Voters in a dozen states are weighing in on who they want to be their parties' nominee, and if the polls are right, it seems likely to be a very good night for Republican Donald Trump and Democrat Hillary Clinton. But are the polls right?
I've written extensively about how little you can really learn from primary polling and how difficult polling in general has become in the modern world. There are good reasons to be skeptical that we're getting an accurate read on the true electorate in any given attempt to measure voter attitudes. Yet one of the best ways to overcome problems like random error and "house effects" (that is, the ways a polling firm's biases and methodological quirks influence its numbers) is to look at what's happening across a number of different surveys taken by a number of different outfits.
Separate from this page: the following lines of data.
(** * racesim: track generation and race simulation

    A shallow embedding of [backend/track_gen.py], [backend/config.py],
    [backend/models.py] and [backend/simulation/engine.py], followed by the
    properties the specification states about them.

    Conventions of the embedding.
    - Python [int] is [Z]; list indices and loop counters are [nat].
    - Python [float] is [Q]: arithmetic is exact, so the rounding error of
      binary64 is outside the model; [round(x, d)] is decimal
      round-half-even.
    - [math.sqrt] is a parameter of the speed profile builder.
    - A [random.Random] instance is an oracle: a tape of raw words and a
      cursor.  Every draw reads one word and advances the cursor, so a
      statement quantified over all oracles covers every seed.
    - A raised exception is the [Raise] branch of [Result]. *)

From Stdlib Require Import String ZArith QArith Qround Qminmax List Bool Lia Lqa.
From Stdlib Require Import Permutation.
Import ListNotations.

Set Implicit Arguments.

(** ** Exceptions *)

Inductive Exn : Type := KeyError | IndexError | ValidationError | ZeroDivisionError.

Inductive Result (A : Type) : Type :=
| Ok (a : A)
| Raise (e : Exn).

Arguments Ok {A} a.
Arguments Raise {A} e.

Definition bind {A B : Type} (r : Result A) (k : A -> Result B) : Result B :=
  match r with
  | Ok a => k a
  | Raise e => Raise e
  end.

Notation "x <- r ;; k" := (bind r (fun x => k))
  (at level 61, r at next level, right associativity).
Right now, the consensus is that Trump and Clinton look strong. An online survey of 1,254 Republicans conducted for Bloomberg Politics recently found Trump leading his rivals with 37 percent of the vote in the Super Tuesday states; Florida Sen. Marco Rubio and Texas Sen. Ted Cruz received 20 percent apiece. A smaller national telephone survey from CNN/ORC released yesterday also had Trump ahead by double digits. Meanwhile, the blog FiveThirtyEight views Clinton as the overwhelming favorite in Alabama, Arkansas, Georgia, Massachusetts, Tennessee, Texas, and Virginia.
If any poll average is going to correctly predict the outcome in a particular race, it will be the poll average as it stands right before voters actually cast their ballots. When the National Council on Public Polls calculates how far off the industry was in a particular year, it uses the final poll from each outlet to do it—because polling becomes more predictive the closer you get to Election Day. As I've observed previously, RealClearPolitics' David Byler has crunched the numbers and found that, in fact, during the last three cycles, polls' "predictive power" increased from about 0.6 out of 1.0 shortly after Thanksgiving to well above 0.9 out of 1.0 at the time of the first primaries and caucuses.
But there are real problems with the current state-specific polling averages. Namely, they're averaging an awfully small number of data points. In Virginia, RCP is making use of a grand total of four surveys taken since January 1 on the Republican side. In Alabama, there have been just three. The only poll of Arkansas GOP voters conducted in 2016 happened nearly a month ago.
Texas and Georgia are a little bit better. But consider that in Iowa, more than two dozen surveys were conducted in just the month leading up to the GOP caucuses, including a couple that finished fielding on January 31, one day before voting occurred—and pollsters still missed the scale of Cruz's last-minute surge. (The final GOP RCP average in the state had Trump up by nearly 5 percentage points. Instead, he lost by 3.)
There are admittedly some places where one candidate is so far ahead it seems almost inconceivable that anyone else could win. But in states where minimal polling has taken place, even a big lead is not a sure bet—a lesson we should have learned well from Eric Cantor. The former Virginia congressman was, you may recall, expected to easily win re-election in 2014. An internal poll his campaign took in late May of that year reportedly found him crushing his primary opponent by better than a 2–1 margin; two weeks later, he was defeated by a stunning 11 points.
Primary polling is harder than general election polling for a variety of reasons. For one thing, voters are more likely to change their mind at the last second. Most people are pretty firmly aligned with one party or the other, and in November they're highly likely to vote the way they did in previous years. But in a nominating contest, all the candidates are (ostensibly) members of the same party, so a voter has to look deeper in trying to decide whom he or she likes best. This makes their preferences more fluid.
For another thing, turnout is a lot lower in off-year and primary elections than in presidential generals, and that makes separating the wheat (people who will actually turn out on Election Day and thus people whose opinions you want in your survey) from the chaff (people who say they plan to vote but actually won't, and who should ideally be excluded from your survey) simultaneously more difficult and more important to getting the call right.
And then there's the fact that state-wide surveys often involve fewer interviews than national ones. Consequently, they have larger margins of error.
Of course, just because a poll has a high margin of error doesn't mean it's necessarily wrong. Just because a poll was taken days or weeks before the voting happens doesn't mean people necessarily decided to support someone else in the interim. And when a lot of different polls from a lot of different pollsters are all pointing in the same direction—in this case, toward a good night for Trump and Clinton—the odds are that they're right.